Why do we need to handle the upper and lower 16 bits of the source and destination address separately? Isn’t this overkill? Yes, it is. But, it has got to do with the way the PSoC5 has been designed (you may see a slightly different behavior in other microcontrollers). It turns out that the DMA can not access SRAM at internal addresses 0x1FFF8000 to 0x1FFFFFFF (32 bit addresses) directly but it can access them if they are re mapped to 0x20008000 to 0x2000FFFF (device peculiarity). Something needs to make this translation. As firmware developers, we would prefer to be unaware of these details. PSoC’s designers enabled the DMA API’s to perform this translation for us. All we need to do is to pass the upper and lower 16 bits of the source and destination addresses to it separately. You can think of this situation as a coarse grained control with the upper 16 bits at the channel configuration stage and a more fine-grained control with the lower 16 bits in the TD configuration stage. Recall that the TD property where we apply an auto-increment on the source or destination addresses is done at the TD Configuration level. Please see AN52075: Getting Started with DMA on PSoC3 and PSoC5 (Introduction, Basic Concepts and DMA Configuration) – http://www.cypress.com/?docID=38384 to learn more. In this lab, we will be performing a simplified version of Example 3: Array-to-Point Transfer (please see the screenshot below) in the second half of this lab.

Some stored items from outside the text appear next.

(* ===== verification/Handshake.v ===== *)
(** * Handshake: src/handshake.c and include/handshake.h

    The SOCKS5 negotiation: method selection, username/password authentication
    and the request. The three handlers read what is available into the buffer
    towards the origin, wait while the message is incomplete, consume exactly
    one message and answer through the buffer towards the client. [a] is the
    address of the connection's struct, [key->data]. *)

From S2P Require Import Prelude Buffer Os SocketsIO State Users Selector Stm World Util CloseClient.

Local Open Scope Z_scope.

Definition server_version : byte := Byte.x05.
Definition plain_auth_version : byte := Byte.x01.
Definition EMPTY_IP : list byte := [Byte.x00; Byte.x00; Byte.x00; Byte.x00].

(** [enum cmd] *)
Definition CONNECT : Z := 1.

(** A 16-bit load and store (little-endian host). *)
Definition load16 (m : list byte) (off : nat) : outcome Z :=
  lo ← mem_get m off; hi ← mem_get m (off + 1); mret (Zb lo + 256 * Zb hi).
Definition bytes16 (z : Z) : list byte := [byte_of (z mod 256); byte_of (z / 256)].

Section Handshake.
Context {E : Type} `{OS E}.
Context (hclose : handler_id -> option (selector_key -> M (world E) unit)).

(** An update of a buffer of the connection. *)
Definition on_client_buf (a : Z) (f : buffer -> outcome buffer) : M (world E) unit :=
  c ← get_client a; b ← lift (f (client_buf c)); upd_client a (set_client_buf b).
Definition on_origin_buf (a : Z) (f : buffer -> outcome buffer) : M (world E) unit :=
  c ← get_client a; b ← lift (f (origin_buf c)); upd_client a (set_origin_buf b).

Definition simple_reply (version method : byte) (a : Z) : M (world E) unit :=
  on_client_buf a (fun b => buffer_write b version);;
  on_client_buf a (fun b => buffer_write b method).

(** [read_from_sock] into a buffer of the connection, and [write_to_sock] from
    one: the socket and the buffer are members of the struct. *)
Definition recv_into (sock : client -> Z) (buf : client -> buffer)
    (set_buf : buffer -> client -> client) (a : Z) : M (world E) Z :=
  c ← get_client a;
  '(n, b) ← sys (read_from_sock (sock c) (buf c));
  upd_client a (set_buf b);;
  mret n.
Definition send_from (sock : client -> Z) (buf : client -> buffer)
    (set_buf : buffer -> client -> client) (a : Z) : M (world E) Z :=
  c ← get_client a;
  '(n, b) ← sys (write_to_sock (sock c) (buf c));
  upd_client a (set_buf b);;
  mret n.

Definition recv_client : Z -> M (world E) Z := recv_into client_sock origin_buf set_origin_buf.
Definition recv_origin : Z -> M (world E) Z := recv_into origin_sock client_buf set_client_buf.
Definition send_client : Z -> M (world E) Z := send_from client_sock client_buf set_client_buf.
Definition send_origin : Z -> M (world E) Z := send_from origin_sock origin_buf set_origin_buf.

Definition server_reply (a reply atyp : Z) (addr : list byte) (port : Z) : M (world E) unit :=
  c ← get_client a;
  line ← lift (log_access_info c reply);
  sys (emit (EvLog line));;
  on_client_buf a (fun b => buffer_write b server_version);;
  on_client_buf a (fun b => buffer_write b (byte_of reply));;
  on_client_buf a (fun b => buffer_write b (byte_of 0));;
  on_client_buf a (fun b => buffer_write b (byte_of atyp));;
  c ← get_client a;
  '(space, _) ← lift (buffer_write_ptr (client_buf c));
  addrLen ← lift (if atyp =? ATYP_IPV4 then mret 4%nat
                  else if atyp =? ATYP_IPV6 then mret 16%nat
                  else if atyp =? ATYP_DOMAIN_NAME then mret (length (cstr addr))
                  else Fault Undefined);
  if (space <? addrLen + 2)%nat then mret tt
  else
    src ← lift (mem_read addr 0 addrLen);
    on_client_buf a (fun b => buffer_store b src);;
    on_client_buf a (fun b => buffer_store b (bytes16 port)).

(** The replies without an address. *)
Definition empty_reply (a reply : Z) : M (world E) unit :=
  server_reply a reply ATYP_IPV4 EMPTY_IP 0.

(** ** Method selection *)

(** The loop over the offered methods, from offset [off] of the area: the first
    one the server takes, which depends on whether there are users. *)
Fixpoint choose_method (m : list byte) (off n nUsers : nat) : outcome (option byte) :=
  match n with
  | O => mret None
  | S n' =>
      k ← mem_get m off;
      if (Zb k =? 0) && (nUsers =? 0)%nat then mret (Some Byte.x00)
      else if (Zb k =? 2) && negb (nUsers =? 0)%nat then mret (Some Byte.x02)
      else choose_method m (off + 1) n' nUsers
  end.

Definition read_auth_method (key : selector_key) : M (world E) nat :=
  let a := key_data key in
  c ← get_client a;
  massert (client_sock c =? key_fd key);;
  bytes_read ← recv_client a;
  eof ← sys (checkEOF bytes_read);
  if (eof : bool) then closeClient hclose a CLIENT_READ
  else
    c ← get_client a;
    '(availableBytes, readBuffer) ← lift (buffer_read_ptr (origin_buf c));
    if (availableBytes <? 2)%nat then c_stm_state a
    else
      nMethods ← lift (mem_get (b_data (origin_buf c)) (readBuffer + 1));
      if (availableBytes <? Z.to_nat (Zb nMethods) + 2)%nat then c_stm_state a
      else
        version ← lift (mem_get (b_data (origin_buf c)) readBuffer);
        on_origin_buf a (fun b => buffer_read_adv b (Zb nMethods + 2));;
        c ← get_client a;
        nUsers ← gets (fun w => (get_users (w_users w)).1);
        method ← (if bool_decide (version = server_version)
                  then lift (choose_method (b_data (origin_buf c)) (readBuffer + 2)
                               (Z.to_nat (Zb nMethods)) nUsers)
                  else mret None);
        match method with
        | Some k =>
            simple_reply server_version k a;;
            sel_do (selector_add_interest (client_sock c) OP_WRITE);;
            mret (if bool_decide (k = Byte.x00) then REQUEST else PLAIN_AUTH)
        | None =>
            simple_reply server_version Byte.xff a;;
            closeClient hclose a CLIENT_READ
        end.

(** ** Username and password *)

Definition read_plain_auth (key : selector_key) : M (world E) nat :=
  let a := key_data key in
  c ← get_client a;
  massert (client_sock c =? key_fd key);;
  bytes_read ← recv_client a;
  eof ← sys (checkEOF bytes_read);
  if (eof : bool) then closeClient hclose a CLIENT_READ
  else
    c ← get_client a;
    '(availableBytes, readBuffer) ← lift (buffer_read_ptr (origin_buf c));
    if (availableBytes <? 2)%nat then c_stm_state a
    else
      let m := b_data (origin_buf c) in
      userLen ← lift (mem_get m (readBuffer + 1));
      let ulen := Z.to_nat (Zb userLen) in
      if (availableBytes <? 2 + ulen)%nat then c_stm_state a
      else
        version ← lift (mem_get m readBuffer);
        passLen ← lift (mem_get m (readBuffer + 2 + ulen));
        let plen := Z.to_nat (Zb passLen) in
        if (availableBytes <? 3 + ulen + plen)%nat then c_stm_state a
        else
          on_origin_buf a (fun b => buffer_read_adv b (3 + Zb userLen + Zb passLen));;
          if bool_decide (version <> plain_auth_version) then
            simple_reply plain_auth_version Byte.xff a;;
            closeClient hclose a CLIENT_READ
          else
            c ← get_client a;
            let m := b_data (origin_buf c) in
            user ← lift (mem_read m (readBuffer + 2) ulen);
            socks_user ← lift (mem_write (socks_user c) 0 user);
            socks_user ← lift (mem_write socks_user ulen [NUL]);
            upd_client a (set_socks_user socks_user);;
            pass ← lift (mem_read m (readBuffer + 3 + ulen) plen);
            users ← gets w_users;
            if try_credentials socks_user (pass ++ [NUL]) users then
              simple_reply plain_auth_version Byte.x00 a;;
              sel_do (selector_add_interest (client_sock c) OP_WRITE);;
              mret REQUEST
            else
              simple_reply plain_auth_version Byte.x01 a;;
              closeClient hclose a CLIENT_READ.

(** ** The request *)

(** The length of the address field, from the type and the first byte of the
    field; [None] for a type that is not supported. *)
Definition request_addrLen (atyp : Z) (first : byte) : option nat :=
  if atyp =? ATYP_IPV4 then Some 4%nat
  else if atyp =? ATYP_IPV6 then Some 16%nat
  else if atyp =? ATYP_DOMAIN_NAME then Some (1 + Z.to_nat (Zb first))%nat
  else None.

(** The two allocations of the address branches and the node they build. When
    the second fails the first is freed but [c->curr_addr] keeps its address,
    and the reply that follows logs through it. *)
Definition connect_numeric (a : Z) (f : family) (ip : list byte) (port : Z) : M (world E) nat :=
  n1 ← sys (sys_malloc 48);
  match n1 with
  | None =>
      upd_client a (set_curr_addr []);;
      empty_reply a REPLY_SERVER_FAILURE;;
      closeClient hclose a CLIENT_READ
  | Some _ =>
      n2 ← sys (sys_malloc (match f with AF_INET => 16 | _ => 28 end));
      match n2 with
      | None => mfault Undefined
      | Some _ =>
          upd_client a (set_curr_addr [Addrinfo f (Sockaddr f ip port)]);;
          mret CONNECTING
      end
  end.

(** The end of the handler, for a [CONNECT] whose fields start at [readBuffer]:
    the destination is recorded in the connection, as the name to resolve or as
    the address to connect to. *)
Definition request_destination (a : Z) (c : client) (readBuffer addrLen : nat) (atyp : Z)
    : M (world E) nat :=
  let m := b_data (origin_buf c) in
  sel_do (selector_remove_interest (client_sock c) OP_READ);;
  port ← lift (load16 m (readBuffer + 4 + addrLen));
  if atyp =? ATYP_DOMAIN_NAME then
    area ← sys (sys_malloc addrLen);
    match area with
    | None =>
        upd_client a (set_dest None (dest_port c));;
        empty_reply a REPLY_SERVER_FAILURE;;
        closeClient hclose a CLIENT_READ
    | Some area =>
        name ← lift (mem_read m (readBuffer + 5) (addrLen - 1));
        area ← lift (mem_write area 0 name);
        area ← lift (mem_write area (addrLen - 1) [NUL]);
        upd_client a (set_dest (Some area) port);;
        mret RESOLVING
    end
  else
    ip ← lift (mem_read m (readBuffer + 4) addrLen);
    connect_numeric a (if atyp =? ATYP_IPV4 then AF_INET else AF_INET6) ip port.

Definition read_proxy_request (key : selector_key) : M (world E) nat :=
  let a := key_data key in
  c ← get_client a;
  massert (client_sock c =? key_fd key);;
  bytes_read ← recv_client a;
  eof ← sys (checkEOF bytes_read);
  if (eof : bool) then
    empty_reply a REPLY_COMMAND_NOT_SUPPORTED;;
    closeClient hclose a CLIENT_READ
  else
    c ← get_client a;
    '(availableBytes, readBuffer) ← lift (buffer_read_ptr (origin_buf c));
    if (availableBytes <? 5)%nat then c_stm_state a
    else
      let m := b_data (origin_buf c) in
      atyp ← lift (mem_get m (readBuffer + 3));
      upd_client a (set_atyp (Zb atyp));;
      first ← lift (mem_get m (readBuffer + 4));
      match request_addrLen (Zb atyp) first with
      | None =>
          empty_reply a REPLY_ADDRESS_NOT_SUPPORTED;;
          closeClient hclose a CLIENT_READ
      | Some addrLen =>
          if (availableBytes <? 6 + addrLen)%nat then c_stm_state a
          else
            on_origin_buf a (fun b => buffer_read_adv b (Z.of_nat addrLen + 6));;
            c ← get_client a;
            let m := b_data (origin_buf c) in
            cmd ← lift (mem_get m (readBuffer + 1));
            if negb (Zb cmd =? CONNECT) then
              empty_reply a REPLY_COMMAND_NOT_SUPPORTED;;
              closeClient hclose a CLIENT_READ
            else
              request_destination a c readBuffer addrLen (Zb atyp)
      end.
End Handshake.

We will update the Data register (Digital value) of an 8-bit VDAC at regular intervals (controlled directly by our clock) with a sequence of values that are kept in a flash array (lookup table). These values create a sine wave at the DAC output. An exercise for this lab will be to replace the values in this lookup table to create a square, triangular and saw-tooth waves. A digital clock signal will be used whose frequency determines (1) the update rate of DAC and (2) new DMA requests. The lookup table, we use has 64 points representing a sine wave (you could graph these points using Excel to see for yourself). In one clock cycle, 1 byte is transferred from this LUT to the DAC’s data register. The DAC responds immediately and generates the analog equivalent of this value. In 64 clock cycles of the DMA, all 64 bytes will have been transferred sequentially (and a single sine wave generated). We will use a source clock, which is 64 times the desired frequency of the output wave. Say, we want a sine wave at 2kHz, therefore we will make the source clock 64x2KHz = 128 KHz.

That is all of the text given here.